» EXERCISE INPUT:
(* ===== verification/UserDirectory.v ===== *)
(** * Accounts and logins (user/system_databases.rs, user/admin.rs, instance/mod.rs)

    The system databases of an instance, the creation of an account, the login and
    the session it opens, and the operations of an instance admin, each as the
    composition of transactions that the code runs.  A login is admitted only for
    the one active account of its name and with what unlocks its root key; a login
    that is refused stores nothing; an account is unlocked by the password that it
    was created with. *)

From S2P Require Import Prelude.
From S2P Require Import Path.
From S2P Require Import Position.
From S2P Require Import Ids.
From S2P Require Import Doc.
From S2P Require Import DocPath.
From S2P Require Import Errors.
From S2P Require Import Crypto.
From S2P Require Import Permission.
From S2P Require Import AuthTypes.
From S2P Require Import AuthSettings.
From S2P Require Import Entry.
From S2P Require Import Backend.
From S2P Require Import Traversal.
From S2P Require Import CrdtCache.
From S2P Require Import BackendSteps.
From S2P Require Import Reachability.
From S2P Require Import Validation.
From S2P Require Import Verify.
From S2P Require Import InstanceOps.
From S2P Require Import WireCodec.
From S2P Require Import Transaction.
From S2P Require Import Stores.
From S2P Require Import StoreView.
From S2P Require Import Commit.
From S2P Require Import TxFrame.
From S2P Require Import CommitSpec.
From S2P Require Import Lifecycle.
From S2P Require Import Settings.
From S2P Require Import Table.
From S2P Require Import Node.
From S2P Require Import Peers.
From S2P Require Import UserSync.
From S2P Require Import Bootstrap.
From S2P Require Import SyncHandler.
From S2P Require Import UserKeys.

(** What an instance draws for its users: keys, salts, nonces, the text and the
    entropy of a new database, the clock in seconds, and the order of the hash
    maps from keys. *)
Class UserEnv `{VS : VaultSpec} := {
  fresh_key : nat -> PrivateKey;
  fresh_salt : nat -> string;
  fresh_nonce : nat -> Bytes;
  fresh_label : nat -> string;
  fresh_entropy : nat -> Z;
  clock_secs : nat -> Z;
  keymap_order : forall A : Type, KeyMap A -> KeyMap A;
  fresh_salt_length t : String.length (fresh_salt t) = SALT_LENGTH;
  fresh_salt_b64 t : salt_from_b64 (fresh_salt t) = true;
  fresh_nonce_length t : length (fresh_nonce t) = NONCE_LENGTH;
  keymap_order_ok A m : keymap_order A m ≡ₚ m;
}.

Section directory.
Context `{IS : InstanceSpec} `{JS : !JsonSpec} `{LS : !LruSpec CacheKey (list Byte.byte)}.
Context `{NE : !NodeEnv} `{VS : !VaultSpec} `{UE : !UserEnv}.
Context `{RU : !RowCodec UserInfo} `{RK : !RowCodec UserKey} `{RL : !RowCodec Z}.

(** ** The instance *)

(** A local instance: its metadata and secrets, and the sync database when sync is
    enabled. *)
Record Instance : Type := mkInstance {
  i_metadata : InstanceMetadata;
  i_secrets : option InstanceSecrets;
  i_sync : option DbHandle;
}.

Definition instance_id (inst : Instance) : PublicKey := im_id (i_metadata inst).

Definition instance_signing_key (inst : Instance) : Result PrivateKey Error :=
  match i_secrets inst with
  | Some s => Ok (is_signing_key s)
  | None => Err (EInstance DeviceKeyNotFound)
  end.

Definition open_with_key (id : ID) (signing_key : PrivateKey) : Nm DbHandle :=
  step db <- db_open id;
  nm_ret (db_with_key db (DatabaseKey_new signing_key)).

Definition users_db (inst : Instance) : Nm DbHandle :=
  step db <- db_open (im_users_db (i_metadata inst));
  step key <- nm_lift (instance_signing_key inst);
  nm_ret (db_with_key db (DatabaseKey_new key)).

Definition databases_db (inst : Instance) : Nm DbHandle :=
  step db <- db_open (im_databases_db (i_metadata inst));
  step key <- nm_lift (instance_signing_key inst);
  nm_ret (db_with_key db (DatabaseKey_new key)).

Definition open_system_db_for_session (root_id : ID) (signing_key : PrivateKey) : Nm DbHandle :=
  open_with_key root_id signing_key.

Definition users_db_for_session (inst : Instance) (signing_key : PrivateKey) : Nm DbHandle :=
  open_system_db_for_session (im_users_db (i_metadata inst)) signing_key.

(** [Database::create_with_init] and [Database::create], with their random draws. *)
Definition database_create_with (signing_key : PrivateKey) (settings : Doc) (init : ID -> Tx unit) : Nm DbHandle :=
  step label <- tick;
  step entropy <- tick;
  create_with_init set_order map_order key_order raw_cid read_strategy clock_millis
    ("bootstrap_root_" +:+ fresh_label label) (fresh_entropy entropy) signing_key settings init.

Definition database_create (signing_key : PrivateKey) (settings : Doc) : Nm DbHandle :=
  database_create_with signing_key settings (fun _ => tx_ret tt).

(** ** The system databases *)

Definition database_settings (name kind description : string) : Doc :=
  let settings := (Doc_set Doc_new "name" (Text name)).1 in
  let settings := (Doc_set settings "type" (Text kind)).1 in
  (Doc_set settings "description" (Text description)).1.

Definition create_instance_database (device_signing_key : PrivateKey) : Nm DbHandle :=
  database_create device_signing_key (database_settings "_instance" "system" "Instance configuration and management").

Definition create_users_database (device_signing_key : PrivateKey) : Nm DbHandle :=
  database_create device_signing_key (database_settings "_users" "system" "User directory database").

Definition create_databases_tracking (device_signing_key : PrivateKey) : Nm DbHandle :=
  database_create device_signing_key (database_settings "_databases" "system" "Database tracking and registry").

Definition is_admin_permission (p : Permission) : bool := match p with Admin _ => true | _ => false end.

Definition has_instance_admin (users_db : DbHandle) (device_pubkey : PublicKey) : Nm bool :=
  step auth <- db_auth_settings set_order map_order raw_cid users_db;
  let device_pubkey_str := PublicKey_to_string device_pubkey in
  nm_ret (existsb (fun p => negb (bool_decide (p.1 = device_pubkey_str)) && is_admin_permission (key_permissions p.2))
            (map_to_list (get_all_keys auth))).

» EXERCISE REQUIREMENTS: Copy the data once more. Leave nothing out.

» COMPLETED TASK:
(* ===== verification/UserDirectory.v ===== *)
(** * Accounts and logins (user/system_databases.rs, user/admin.rs, instance/mod.rs)

    The system databases of an instance, the creation of an account, the login and
    the session it opens, and the operations of an instance admin, each as the
    composition of transactions that the code runs.  A login is admitted only for
    the one active account of its name and with what unlocks its root key; a login
    that is refused stores nothing; an account is unlocked by the password that it
    was created with. *)

From S2P Require Import Prelude.
From S2P Require Import Path.
From S2P Require Import Position.
From S2P Require Import Ids.
From S2P Require Import Doc.
From S2P Require Import DocPath.
From S2P Require Import Errors.
From S2P Require Import Crypto.
From S2P Require Import Permission.
From S2P Require Import AuthTypes.
From S2P Require Import AuthSettings.
From S2P Require Import Entry.
From S2P Require Import Backend.
From S2P Require Import Traversal.
From S2P Require Import CrdtCache.
From S2P Require Import BackendSteps.
From S2P Require Import Reachability.
From S2P Require Import Validation.
From S2P Require Import Verify.
From S2P Require Import InstanceOps.
From S2P Require Import WireCodec.
From S2P Require Import Transaction.
From S2P Require Import Stores.
From S2P Require Import StoreView.
From S2P Require Import Commit.
From S2P Require Import TxFrame.
From S2P Require Import CommitSpec.
From S2P Require Import Lifecycle.
From S2P Require Import Settings.
From S2P Require Import Table.
From S2P Require Import Node.
From S2P Require Import Peers.
From S2P Require Import UserSync.
From S2P Require Import Bootstrap.
From S2P Require Import SyncHandler.
From S2P Require Import UserKeys.

(** What an instance draws for its users: keys, salts, nonces, the text and the
    entropy of a new database, the clock in seconds, and the order of the hash
    maps from keys. *)
Class UserEnv `{VS : VaultSpec} := {
  fresh_key : nat -> PrivateKey;
  fresh_salt : nat -> string;
  fresh_nonce : nat -> Bytes;
  fresh_label : nat -> string;
  fresh_entropy : nat -> Z;
  clock_secs : nat -> Z;
  keymap_order : forall A : Type, KeyMap A -> KeyMap A;
  fresh_salt_length t : String.length (fresh_salt t) = SALT_LENGTH;
  fresh_salt_b64 t : salt_from_b64 (fresh_salt t) = true;
  fresh_nonce_length t : length (fresh_nonce t) = NONCE_LENGTH;
  keymap_order_ok A m : keymap_order A m ≡ₚ m;
}.

Section directory.
Context `{IS : InstanceSpec} `{JS : !JsonSpec} `{LS : !LruSpec CacheKey (list Byte.byte)}.
Context `{NE : !NodeEnv} `{VS : !VaultSpec} `{UE : !UserEnv}.
Context `{RU : !RowCodec UserInfo} `{RK : !RowCodec UserKey} `{RL : !RowCodec Z}.

(** ** The instance *)

(** A local instance: its metadata and secrets, and the sync database when sync is
    enabled. *)
Record Instance : Type := mkInstance {
  i_metadata : InstanceMetadata;
  i_secrets : option InstanceSecrets;
  i_sync : option DbHandle;
}.

Definition instance_id (inst : Instance) : PublicKey := im_id (i_metadata inst).

Definition instance_signing_key (inst : Instance) : Result PrivateKey Error :=
  match i_secrets inst with
  | Some s => Ok (is_signing_key s)
  | None => Err (EInstance DeviceKeyNotFound)
  end.

Definition open_with_key (id : ID) (signing_key : PrivateKey) : Nm DbHandle :=
  step db <- db_open id;
  nm_ret (db_with_key db (DatabaseKey_new signing_key)).

Definition users_db (inst : Instance) : Nm DbHandle :=
  step db <- db_open (im_users_db (i_metadata inst));
  step key <- nm_lift (instance_signing_key inst);
  nm_ret (db_with_key db (DatabaseKey_new key)).

Definition databases_db (inst : Instance) : Nm DbHandle :=
  step db <- db_open (im_databases_db (i_metadata inst));
  step key <- nm_lift (instance_signing_key inst);
  nm_ret (db_with_key db (DatabaseKey_new key)).

Definition open_system_db_for_session (root_id : ID) (signing_key : PrivateKey) : Nm DbHandle :=
  open_with_key root_id signing_key.

Definition users_db_for_session (inst : Instance) (signing_key : PrivateKey) : Nm DbHandle :=
  open_system_db_for_session (im_users_db (i_metadata inst)) signing_key.

(** [Database::create_with_init] and [Database::create], with their random draws. *)
Definition database_create_with (signing_key : PrivateKey) (settings : Doc) (init : ID -> Tx unit) : Nm DbHandle :=
  step label <- tick;
  step entropy <- tick;
  create_with_init set_order map_order key_order raw_cid read_strategy clock_millis
    ("bootstrap_root_" +:+ fresh_label label) (fresh_entropy entropy) signing_key settings init.

Definition database_create (signing_key : PrivateKey) (settings : Doc) : Nm DbHandle :=
  database_create_with signing_key settings (fun _ => tx_ret tt).

(** ** The system databases *)

Definition database_settings (name kind description : string) : Doc :=
  let settings := (Doc_set Doc_new "name" (Text name)).1 in
  let settings := (Doc_set settings "type" (Text kind)).1 in
  (Doc_set settings "description" (Text description)).1.

Definition create_instance_database (device_signing_key : PrivateKey) : Nm DbHandle :=
  database_create device_signing_key (database_settings "_instance" "system" "Instance configuration and management").

Definition create_users_database (device_signing_key : PrivateKey) : Nm DbHandle :=
  database_create device_signing_key (database_settings "_users" "system" "User directory database").

Definition create_databases_tracking (device_signing_key : PrivateKey) : Nm DbHandle :=
  database_create device_signing_key (database_settings "_databases" "system" "Database tracking and registry").

Definition is_admin_permission (p : Permission) : bool := match p with Admin _ => true | _ => false end.

Definition has_instance_admin (users_db : DbHandle) (device_pubkey : PublicKey) : Nm bool :=
  step auth <- db_auth_settings set_order map_order raw_cid users_db;
  let device_pubkey_str := PublicKey_to_string device_pubkey in
  nm_ret (existsb (fun p => negb (bool_decide (p.1 = device_pubkey_str)) && is_admin_permission (key_permissions p.2))
            (map_to_list (get_all_keys auth))).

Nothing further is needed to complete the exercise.